Endoscopy 2012; 44 - A14
DOI: 10.1055/s-0032-1329287

Endolumenal full-thickness colon-wall resection using an over-the-scope-clip: three techniques compared in a porcine survival study

E Rieder 1, I Mesteri 1, JE Bolton 1, MF Connor 1, BG Timmel 1, HM Whiteford 1, LL Swanström 1
  • 1Adress available at: European Society of Gastrointestinal Endoscopy (ESGE), HG Editorial & Management Services, Mauerkircher Str. 29, 81679 Munich, Germany

Objective: Reliable endoscopic full-thickness resection (EFTR) of the GI-tract would be a desirable adjunct to GI-cancer care. We have recently described an appealing technique for EFTR, using T-tag sutures for accurate tissue retraction and the over-the-scope-clip for pre-resection tissue closure. The aim of this animal survival study was to compare this technique in an either hybrid or purely endolumenal fashion, with a modified method using solely endoscopic suction for retraction.

Methods and Procedures: All survival experiments were performed on female Yorkshire pigs. In Group-A laparoscopic overview was used to facilitate endolumenal colon-wall resection performed with a standard colonoscope. T-tags were endolumenally applied circumferentially to a hypothesized colon-lesion and were used to gently and accurately retract the intestinal wall into the attached over-the-scope-clip system. For pre-resection tissue closure the nitinol-clip was applied as soon as complete intestinal wall retraction had been verified. The inverted colon-wall was then snare-resected and specimens (n ((equals)) 2) were? easily withdrawn from the colon. In Group-B the same technique was performed purely endolumenally without laparoscopic overview (n ((equals)) 5). In Group-C solely suction, instead of T-tag sutures, was used for tissue retraction (n ((equals)) 6). All animals were survived for 14 days followed by necropsy and histological analysis.
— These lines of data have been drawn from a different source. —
(** ** The timeout and the synthesis *)

(** C1, on the code: a request whose synthesis takes 61 seconds, longer than
    the timeout of 60, is answered with success and the file is written;
    no 504 is raised. *)
Theorem C1_slow_synthesis_answers_200 :
  Qlt (inject_Z PIPELINE_TIMEOUT) (synthesis_seconds env_slow)
  /\ fst (synthesize_tts env_slow hello (start ∅))
     = Ok {| success := true;
             message := "Audio généré avec succès.";
             data := Some {| filename := PStr "kokoro_1699999999123.wav";
                             download_url := "/download/kokoro_1699999999123.wav" |} |}
  /\ fs (snd (synthesize_tts env_slow hello (start ∅)))
       !! "static/kokoro_1699999999123.wav"
     = Some (File (Wav 24000 [1 # 2; -1 # 4])).
Proof. repeat split; vm_compute; reflexivity. Qed.

(** C3, on the code: after the first attempt has failed with [RuntimeError],
    the handler retries once; a retry that takes an hour, far longer than
    the timeout, and then fails is answered 500, not 504: the retry is under
    no timeout. *)
Theorem C3_slow_retry_answers_500 :
  Qlt (inject_Z PIPELINE_TIMEOUT) (synthesis_seconds env_slow_failing)
  /\ fst (first_attempt env_slow_failing (kokoro failing) hello (text hello)
            DEFAULT_VOICE DEFAULT_LANG out_example (start ∅))
     = Raise (RuntimeError "There is no current event loop in thread")
  /\ fst (synthesize_tts env_slow_failing hello (start ∅))
     = Raise (HTTPException 500 "Erreur interne lors de la génération TTS.")
  /\ calls (snd (synthesize_tts env_slow_failing hello (start ∅)))
     = [CInit "f"; CPipeline (text hello) "af_heart" (Some 1%Q); CNext 0].
Proof. repeat split; vm_compute; reflexivity. Qed.

(** ** More on the synthesis adapter *)

(** The loop ends normally only on a sequence of expected items. *)
Lemma for_items_returns (items : list item) :
  forall (i : nat) (la v : pyval) (w w' : World),
    for_items i items la w = (Ok v, w') -> Forall expected items.
Proof.
  induction items as [|it rest IH]; intros i la v w w' E; [constructor|].
  cbn [for_items] in E. unfold bind at 1 in E. rewrite record_call_eq in E.
  destruct (item_not it || (item_len it <? 3)%Z) eqn:Hskip.
  - constructor; [left; by apply skipped_iff_missing | by eapply IH].
  - unfold bind in E.
    destruct it as [|[|g [|p [|a [|x r]]]]]; cbn [unpack3 raise ret] in E;
      try discriminate.
    constructor; [right; by eexists | by eapply IH].
Qed.

(** The loop asks for the items in order and stops at the first one it
    cannot unpack. *)
Lemma for_items_calls (items : list item) :
  forall (i : nat) (la : pyval) (w : World),
    exists k, calls (snd (for_items i items la w)) = calls w ++ map CNext (seq i k).
Proof.
  induction items as [|it rest IH]; intros i la w.
  - exists 0%nat. cbn. by rewrite app_nil_r.
  - cbn [for_items]. unfold bind at 1. rewrite record_call_eq.
    assert (forall la', exists k,
               calls (snd (for_items (S i) rest la' (add_calls w [CNext i])))
               = calls w ++ map CNext (seq i k)) as Hrest.
    { intros la'. destruct (IH (S i) la' (add_calls w [CNext i])) as [k Hk].
      exists (S k). rewrite Hk. cbn [add_calls calls seq map].
      by rewrite <- app_assoc. }
    destruct (item_not it || (item_len it <? 3)%Z); [apply Hrest|].
    unfold bind.
    destruct it as [|[|g [|p [|a [|x r]]]]]; cbn [unpack3 raise ret snd];
      try apply Hrest; by exists 1%nat.
Qed.

Section AdapterOutcome.

Variable env : Env.
Variable engine : Engine.
Variable payload : TTSRequest.
Variables (txt : pystr) (voice_name lang_code : string) (out_path : Path).

Let gen := engine_call engine lang_code txt voice_name (speed payload).
Let run := run_pipeline_and_write env engine payload txt voice_name lang_code out_path.
Let body := generate env engine payload txt voice_name lang_code out_path.

(** What a successful pass through the second [try] block has done. *)
Lemma generate_returns (w w' : World) (f : string) :
  body w = (Ok f, w') ->
  f = name out_path
  /\ fault gen = None /\ Forall expected (yields gen)
  /\ exists a,
       most_recent (yields gen) = Some (PArray a)
       /\ fs w' = <[path_str out_path := File (Wav AUDIO_SR a)]> (fs w)
       /\ calls w' = calls w
                     ++ CPipeline txt voice_name (speed payload)
                        :: map CNext (seq 0 (length (yields gen)))
                     ++ [CWrite (path_str out_path) AUDIO_SR].
Proof.
  intros E.
  assert (fault gen = None /\ Forall expected (yields gen)) as [Hend Hitems].
  { unfold body, generate, call_pipeline in E.
    unfold bind at 1 in E. unfold bind at 1 in E. rewrite record_call_eq in E.
    cbn [ret] in E. unfold bind at 1 in E. unfold for_gen in E.
    unfold bind at 1 in E. fold gen in E.
    destruct (for_items 0 (yields gen) PNone _) as [[v|e] w1] eqn:Ef;
      [|discriminate].
    split; [|by eapply for_items_returns].
    destruct (fault gen); [discriminate | done]. }
  unfold body in E. rewrite generate_expected in E by done. fold gen in E.
  cbv zeta in E.
  assert (forall d,
             (write_wav_file env out_path d AUDIO_SR ;;;
              logger INFO "Fichier audio généré: %s" ;;;
              ret (name out_path))
               (add_calls w (CPipeline txt voice_name (speed payload)
                             :: map CNext (seq 0 (length (yields gen)))))
             = (Ok f, w') ->
             f = name out_path
             /\ exists a, d = PArray a
                /\ fs w' = <[path_str out_path := File (Wav AUDIO_SR a)]> (fs w)
                /\ calls w' = calls w
                              ++ CPipeline txt voice_name (speed payload)
                                 :: map CNext (seq 0 (length (yields gen)))
                              ++ [CWrite (path_str out_path) AUDIO_SR]) as Hwrite.
  { intros d Ew. unfold write_wav_file, sf_write in Ew.
    unfold bind at 1 in Ew. unfold bind at 1 in Ew. rewrite record_call_eq in Ew.
    cbn [fs add_calls] in Ew.
    destruct (fs w !! path_str out_path) as [[c|]|];
      try discriminate;
      destruct (codec_fault env) as [[e [|]]|]; try discriminate;
      destruct d; try discriminate;
      unfold bind, logger, ret in Ew; cbn [fs log calls] in Ew;
      injection Ew as <- <-; cbn [fs calls];
      (split; [done|]); eexists; (split; [done|]); (split; [done|]);
      by rewrite <- app_assoc. }
  destruct (most_recent (yields gen)) as [[|s|a|l]|] eqn:Hlast;
    cbn [default from_option id] in E; try discriminate;
    destruct (Hwrite _ E) as (Hf & a' & Ha & Hfs & Hcalls); try discriminate.
  injection Ha as <-. repeat split; try done. by exists a.
Qed.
Results: EFTR in the colon was achieved in all attempted interventions (13/13). Overall mean intervention time was 33 ± 21 min. The full-thickness colon specimens had a mean diameter of 23 mm ± 6 mm.

In Group-A no signs of leakage or infection were found. At the resection sites normal healing without stenosis was observed macroscopically and histologically. The clips were already passed with the stool. In Group-B the first two EFTR (2/5) also resulted in appropriate healing with the clips already passed. However, the other three resections led to intestinal fistulas (3/5). No related fistula was found in Group-C, with some clips still in place (4/6). However, pure endoscopic suction without T-tags impaired accurate resection with appropriate safety margins barely possible.

Conclusion: Endolumenal full-thickness resection in the colon, using T-tags for tissue retraction and an over-the-scope-clip for pre-resection closure seems appealing but only if laparoscopic overview is used. At this stage pure endolumenal EFTR cannot be recommended.